**EXERCISE OBJECTIVE:** What you return must be every line from the beginning of the data through the line holding "if String.eqb (msg_id", unchanged.

**THE DATA:**
^^^^^^^^
(** [deleteMessage(messageId, userId)] *)
Definition deleteMessage (db : Db) (messageId userId : string)
    : (MessageService.ApiError + Message) * Db :=
  match findById db messageId with
  | None => (inl (MessageService.NotFoundError "Message not found"), db)
  | Some message =>
      if negb (String.eqb (senderId message) userId) then
        (inl (MessageService.BadRequestError
                "You can only delete your own messages"), db)
      else
        let message' := tombstone message in
        (inr message',
         {| messages := save message' (messages db); users := users db |})
  end.

(** [getMessageCount(userId1, userId2)]: [countDocuments] of the pair. *)
Definition getMessageCount (db : Db) (userId1 userId2 : string) : nat :=
  length (List.filter (MessageService.between userId1 userId2) (messages db)).

(** The soft delete seen as a map over the collection. *)
Definition blank (id : string) (m : Message) : Message :=
  if String.eqb (msg_id m) id then tombstone m else m.

End MessageMaintenance.

(** ** The user service ([services/user.service.js]) *)

Module UserService.

(** A user as the service returns it: the [_id] as a string and the
    [profilePic] with its fallback. *)
Record PublicUser := mkPublicUser {
  u_id : string;
  u_email : string;
  u_fullName : string;
  u_profilePic : string;
}.

(** [{ ...user, _id: user._id.toString(),
       profilePic: user.profilePic || fallback }] *)
Definition present (id : string) (u : User) : PublicUser :=
  {| u_id := id;
     u_email := email u;
     u_fullName := fullName u;
     u_profilePic :=
       if Js.truthy (profilePic u) then Js.or_empty (profilePic u)
       else "https://avatar.iran.liara.run/public" |}.

(** [getUserById(userId)] *)
Definition getUserById (db : Db) (userId : string)
    : MessageService.ApiError + PublicUser :=
  match users db !! userId with
  | None => inl (MessageService.NotFoundError "User not found")
  | Some user => inr (present userId user)
  end.

(** [userExists(userId)]: [!!user] *)
Definition userExists (db : Db) (userId : string) : bool :=
  match users db !! userId with
  | Some _ => true
  | None => false
  end.

End UserService.

(** ** Status codes of the errors ([utils/ApiError.js],
       [convertToApiError]) and the conversation route *)

Module App.
Import MessageController.

(** The [statusCode] of the error classes, and the 400 that
    [convertToApiError] gives a Mongoose validation error. *)
Definition statusCode (e : MessageService.ApiError) : Z :=
  match e with
  | MessageService.BadRequestError _ => 400
  | MessageService.NotFoundError _ => 404
  | MessageService.SchemaValidationError _ => 400
  end.

Definition error_message (e : MessageService.ApiError) : string :=
  match e with
  | MessageService.BadRequestError msg => msg
  | MessageService.NotFoundError msg => msg
  | MessageService.SchemaValidationError msg => msg
  end.

(** [getMessagesByUserId(req, res)]: only [result.messages] is sent. *)
Definition getMessagesByUserId (db : Db) (myId otherUserId : string)
    (limit : Js.value) (before : option Z) : list Message :=
  MessageService.p_messages
    (MessageService.getMessagesBetweenUsers db myId otherUserId
       {| MessageService.o_limit := limit; MessageService.o_before := before |}).


End App.

(** ** Request strings: the spelling of an [ObjectId] *)

(** An id reaches the send route as the text of [req.params.id]. The
    stored ids and [req.user._id] are [ObjectId]s, whose [toString()] is
    24 lower-case hexadecimal digits; a request may spell the same id
    with upper-case digits. *)
Module ObjectId.

Definition is_hex (c : ascii) : bool := Route.is_hex_digit c.

(** The lower-case form of an ASCII letter; other characters are kept. *)
Definition lower (c : ascii) : ascii :=
  let n := nat_of_ascii c in
  if ((65 <=? n) && (n <=? 90))%nat then ascii_of_nat (n + 32) else c.

Definition to_lower (s : string) : string :=
  string_of_list_ascii (List.map lower (list_ascii_of_string s)).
^^^^^^^^
**RESPONSE TO THIS EXERCISE:**
(** [deleteMessage(messageId, userId)] *)
Definition deleteMessage (db : Db) (messageId userId : string)
    : (MessageService.ApiError + Message) * Db :=
  match findById db messageId with
  | None => (inl (MessageService.NotFoundError "Message not found"), db)
  | Some message =>
      if negb (String.eqb (senderId message) userId) then
        (inl (MessageService.BadRequestError
                "You can only delete your own messages"), db)
      else
        let message' := tombstone message in
        (inr message',
         {| messages := save message' (messages db); users := users db |})
  end.

(** [getMessageCount(userId1, userId2)]: [countDocuments] of the pair. *)
Definition getMessageCount (db : Db) (userId1 userId2 : string) : nat :=
  length (List.filter (MessageService.between userId1 userId2) (messages db)).

(** The soft delete seen as a map over the collection. *)
Definition blank (id : string) (m : Message) : Message :=
  if String.eqb (msg_id m) id then tombstone m else m.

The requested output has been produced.